Metric invariance was supported (ΔCFI = –0.001; ΔSRMR = 0.004), indicating that factor loadings are comparable across genders. Scalar invariance was also broadly supported (ΔCFI = –0.004; ΔSRMR = 0.001), suggesting similar item intercepts, although again the RMSEA remains modestly elevated. Strict invariance showed a more notable drop in CFI (–0.013), indicating only partial support for equality of residual variances. The factor structure and loadings appear stable across gender, and latent mean comparisons are tentatively possible, but comparisons of raw scores are not recommended, and all interpretations should remain cautious given the mediocre RMSEA and the decrease in CFI at the strict level.
Age: The configural model displayed CFI = 0.918 and SRMR = 0.056, with an RMSEA of 0.088, again indicating mediocre but acceptable fit. This suggests that the basic factor structure is reasonably consistent across age groups.
Metric and scalar invariance showed stable ΔCFI values (–0.005 for both) and acceptable ΔSRMR values (0.009 and 0.002), supporting comparable loadings and intercepts across younger and older workers. At the strict level, ΔCFI reached –0.026, indicating that error variances differ more substantially. Across age groups, structure, loadings, and intercepts appear broadly comparable, but strict invariance is not supported. Latent means may be compared with caution; raw-score comparisons should be avoided.

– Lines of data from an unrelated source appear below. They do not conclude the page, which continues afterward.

(** Two texts cut at the first unit outside a class agree part by part. *)
Lemma cut_at_separator (p : ascii -> bool) (c : ascii) (u u' v v' : string) :
  p c = false ->
  Js.allUnits p u = true -> Js.allUnits p u' = true ->
  u ++ String c v = u' ++ String c v' -> u = u' /\ v = v'.
Proof.
  intros Hc. revert u'.
  induction u as [|a u IH]; intros [|a' u'] Hu Hu' H; simpl in *.
  - inversion H. auto.
  - inversion H; subst. apply andb_prop in Hu'. destruct Hu'. congruence.
  - inversion H; subst. apply andb_prop in Hu. destruct Hu. congruence.
  - inversion H; subst.
    apply andb_prop in Hu. apply andb_prop in Hu'.
    destruct (IH u') as [-> ->]; tauto.
Qed.

Lemma render_inj (now : Z) (k1 k2 : key) : render now k1 = render now k2 -> k1 = k2.
Proof.
  destruct k1 as [i c|i|i], k2 as [i' c'|i'|i']; unfold render; intros H;
    try (simpl in H; discriminate H).
  - do 3 apply append_inv_head in H.
    apply (cut_at_separator Js.isDigit) in H;
      [|reflexivity|apply showNat_digits|apply showNat_digits].
    destruct H as [Hi Hc]. apply showNat_inj in Hi, Hc. congruence.
  - do 3 apply append_inv_head in H. apply showNat_inj in H. congruence.
  - do 3 apply append_inv_head in H. apply showNat_inj in H. congruence.
Qed.

Lemma NoDup_map_injective {A B} (f : A -> B) (l : list A) :
  (forall x y, f x = f y -> x = y) -> NoDup l -> NoDup (map f l).
Proof.
  intros Hinj Hnd. induction Hnd as [|x l Hx Hnd IH]; simpl; constructor; auto.
  intros Hin. apply in_map_iff in Hin. destruct Hin as [y [Hy Hyl]].
  apply Hinj in Hy. now subst.
Qed.

Lemma split_keys_from (i : nat) (l : list node) : forall j k,
  In k (mapFrom (fun (_ : node) c => KSplit i c) j l) ->
  exists c, k = KSplit i c /\ (j <= c)%nat.
Proof.
  induction l as [|x r IH]; intros j k; simpl; [tauto|].
  intros [<-|H].
  - exists j. auto.
  - apply IH in H. destruct H as [c [-> Hc]]. exists c. split; [reflexivity|lia].
Qed.

Lemma split_keys_NoDup (i : nat) (l : list node) : forall j,
  NoDup (mapFrom (fun (_ : node) c => KSplit i c) j l).
Proof.
  induction l as [|x r IH]; intros j; simpl; constructor; auto.
  intros H. apply split_keys_from in H. destruct H as [c [Hk Hc]].
  inversion Hk. lia.
Qed.

Section Keys.

Variable parseFromString : string -> res document.

Lemma keysOf_block block i k :
  In k (keysOf parseFromString block i) -> keyBlock k = i.
Proof.
  unfold keysOf.
  destruct (analyse parseFromString block) as [e|[h targets]].
  - intros [<-|[]]. reflexivity.
  - destruct (1 <? length targets)%nat.
    + intros H. apply split_keys_from in H. destruct H as [c [-> _]]. reflexivity.
    + intros [<-|[]]. reflexivity.
Qed.

Lemma keysOf_NoDup block i : NoDup (keysOf parseFromString block i).
Proof.
  unfold keysOf.
  destruct (analyse parseFromString block) as [e|[h targets]].
  - repeat constructor. simpl. tauto.
  - destruct (1 <? length targets)%nat.
    + apply split_keys_NoDup.
    + repeat constructor. simpl. tauto.
Qed.

Lemma keys_from l : forall i k,
  In k (concat (mapFrom (keysOf parseFromString) i l)) -> (i <= keyBlock k)%nat.
Proof.
  induction l as [|b r IH]; intros i k; simpl; [tauto|].
  intros H. apply in_app_or in H. destruct H as [H|H].
  - apply keysOf_block in H. lia.
  - apply IH in H. lia.
Qed.

Lemma keys_NoDup l : forall i,
  NoDup (concat (mapFrom (keysOf parseFromString) i l)).
Proof.
  induction l as [|b r IH]; intros i; simpl; [constructor|].
  apply NoDup_app; [apply keysOf_NoDup|apply IH|].
  intros k H1 H2. apply keysOf_block in H1. apply keys_from in H2. lia.
Qed.

Lemma ids_of_block now block i :
  map id (blockOutput parseFromString now block i)
  = map (render now) (keysOf parseFromString block i).
Proof.
  unfold blockOutput, keysOf.
  destruct (analyse parseFromString block) as [e|[h targets]]; [reflexivity|].
  destruct (1 <? length targets)%nat; [|reflexivity].
  rewrite !mapFrom_map. apply mapFrom_ext. reflexivity.
Qed.

Lemma ids_of_blocks now l : forall i,
  map id (concat (mapFrom (blockOutput parseFromString now) i l))
  = map (render now) (concat (mapFrom (keysOf parseFromString) i l)).
Proof.
  induction l as [|b r IH]; intros i; simpl; [reflexivity|].
  now rewrite !map_app, ids_of_block, IH.
Qed.

End Keys.

(* ================================================================== *)
(** * The selector pattern, position by position *)
(* ================================================================== *)

Lemma take_app (u v : string) : Js.take (String.length u) (u ++ v) = u.
Proof. unfold Js.take. induction u; simpl; [destruct v; reflexivity|congruence]. Qed.

Lemma prefix_app (w s : string) : prefix w s = true -> exists r, s = w ++ r.
Proof.
  revert s. induction w as [|a w IH]; intros s H.
  - now exists s.
  - destruct s as [|b s]; simpl in H; [discriminate|].
    destruct (ascii_dec a b) as [->|]; [|discriminate].
    destruct (IH s H) as [r ->]. now exists r.
Qed.

Lemma prefix_of_app (w r : string) : prefix w (w ++ r) = true.
Proof.
  induction w as [|a w IH]; simpl; [destruct r; reflexivity|].
  destruct (ascii_dec a a); [assumption|congruence].
Qed.

(** A case-sensitive literal consumes itself. *)
Lemma run_lit_app (w : string) : forall bef r g k,
  Re.run (Re.lit false w) bef (w ++ r) g k = k (Js.rev_append w bef) r g.
Proof.
  induction w as [|a w IH]; intros bef r g k; simpl; [reflexivity|].
  unfold Re.only. rewrite Ascii.eqb_refl. apply IH.
Qed.

Lemma run_lit_fail (w : string) : forall bef s g k,
  prefix w s = false -> Re.run (Re.lit false w) bef s g k = None.
Proof.
  induction w as [|a w IH]; intros bef s g k H.
  - destruct s; discriminate.
  - destruct s as [|b s]; [reflexivity|]. simpl in *.
    unfold Re.only. destruct (Ascii.eqb_spec b a) as [->|Hne].
    + destruct (ascii_dec a a); [|congruence]. now apply IH.
    + reflexivity.
Qed.

Lemma whiteRun_app (s : string) :
  s = fst (Scope.whiteRun s) ++ snd (Scope.whiteRun s).
Proof.
  induction s as [|a r IH]; simpl; [reflexivity|].
  destruct (Js.isWhite a); [|reflexivity].
  destruct (Scope.whiteRun r). simpl in *. congruence.
Qed.

(** A greedy run of white space before something that cannot start with
    white space stops at the end of the white space. *)
Lemma star_white (k : string -> string -> option Re.outcome) :
  (forall b a r, Js.isWhite a = true -> k b (String a r) = None) ->
  forall s bef,
    Re.star true Js.isWhite bef s k
    = k (Js.rev_append (fst (Scope.whiteRun s)) bef) (snd (Scope.whiteRun s)).
Proof.
  intros Hk. induction s as [|a r IH]; intros bef; simpl; [reflexivity|].
  destruct (Js.isWhite a) eqn:Ha.
  - rewrite IH. destruct (Scope.whiteRun r) as [ws rest]. simpl.
    destruct (k (Js.rev_append ws (String a bef)) rest) eqn:Hres; [reflexivity|].
    now apply Hk.
  - reflexivity.
Qed.

Lemma white_is_not_b (a : ascii) : Js.isWhite a = true -> Re.only "b" a = false.
Proof.
  destruct a as [[] [] [] [] [] [] [] []]; vm_compute; congruence.
Qed.

Lemma run_wsBody bef s g k :
  Re.run Scope.wsBody bef s g k
  = match Scope.bodyAhead s with
    | Some _ =>
        k (Js.rev_append "body" (Js.rev_append (fst (Scope.whiteRun s)) bef))
          (Scope.afterBody (snd (Scope.whiteRun s)))
          g
    | None => None
    end.
Proof.
  unfold Scope.wsBody. cbn [Re.run]. rewrite star_white.
  - unfold Scope.bodyAhead. destruct (Scope.whiteRun s) as [ws r]. cbn [fst snd].
    destruct (prefix "body" r) eqn:Hp.
    + destruct (prefix_app _ _ Hp) as [r' ->].
      rewrite run_lit_app. f_equal.
      unfold Scope.afterBody. simpl. rewrite Nat.sub_0_r.
      clear. induction r'; simpl; congruence.
    + now apply run_lit_fail.
  - intros b a r Ha. simpl. now rewrite white_is_not_b.
Qed.

Lemma bodyAhead_shape (s : string) (n : nat) :
  Scope.bodyAhead s = Some n ->
  s = (fst (Scope.whiteRun s) ++ "body") ++ Scope.afterBody (snd (Scope.whiteRun s))
  /\ n = String.length (fst (Scope.whiteRun s) ++ "body").
Proof.
  unfold Scope.bodyAhead. pose proof (whiteRun_app s) as Hs.
  destruct (Scope.whiteRun s) as [ws r]. cbn [fst snd] in *.
  destruct (prefix "body" r) eqn:Hp; [|discriminate].
  intros H. inversion H; subst n. clear H.
  destruct (prefix_app _ _ Hp) as [r' ->]. split.
  - rewrite append_assoc. rewrite Hs at 1. do 2 f_equal.
    unfold Scope.afterBody. simpl. rewrite Nat.sub_0_r.
    clear. induction r'; simpl; congruence.
  - now rewrite append_length.
Qed.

Education: The configural model (CFI = 0.913; SRMR = 0.053; RMSEA = 0.089) again showed mediocre but acceptable fit, supporting a similar factor structure across education levels. Metric and scalar invariance were supported (ΔCFI ≤ −0.001; ΔSRMR ≤ 0.004), indicating stability of loadings and intercepts. Strict invariance also showed acceptable ΔCFI (–0.010) and ΔSRMR (0.002). The measurement model is largely invariant across education groups, enabling cautious comparisons of latent means. As in other groups, the mediocre RMSEA of the configural model suggests interpreting results with restraint.
Job role: The configural model showed acceptable CFI (0.912) and SRMR (0.056), with an RMSEA of 0.091. This aligns with the “mediocre but acceptable” range typical for complex item-level models.
Metric invariance was supported (ΔCFI = −0.004; ΔSRMR = 0.006). Scalar invariance also met the recommended criteria (ΔCFI = −0.003; ΔSRMR = 0.001). Strict invariance yielded ΔCFI = −0.003 and a negligible ΔSRMR difference, indicating a stable model across constraints. This is the strongest invariance pattern among the groups, within the limits of the mediocre RMSEA observed at the configural level. The factor structure, loadings, and intercepts are comparable across managerial and non-managerial employees, and error variances do not show substantial differences. Latent means can be compared, though the mediocre RMSEA of the configural model still suggests cautious interpretation.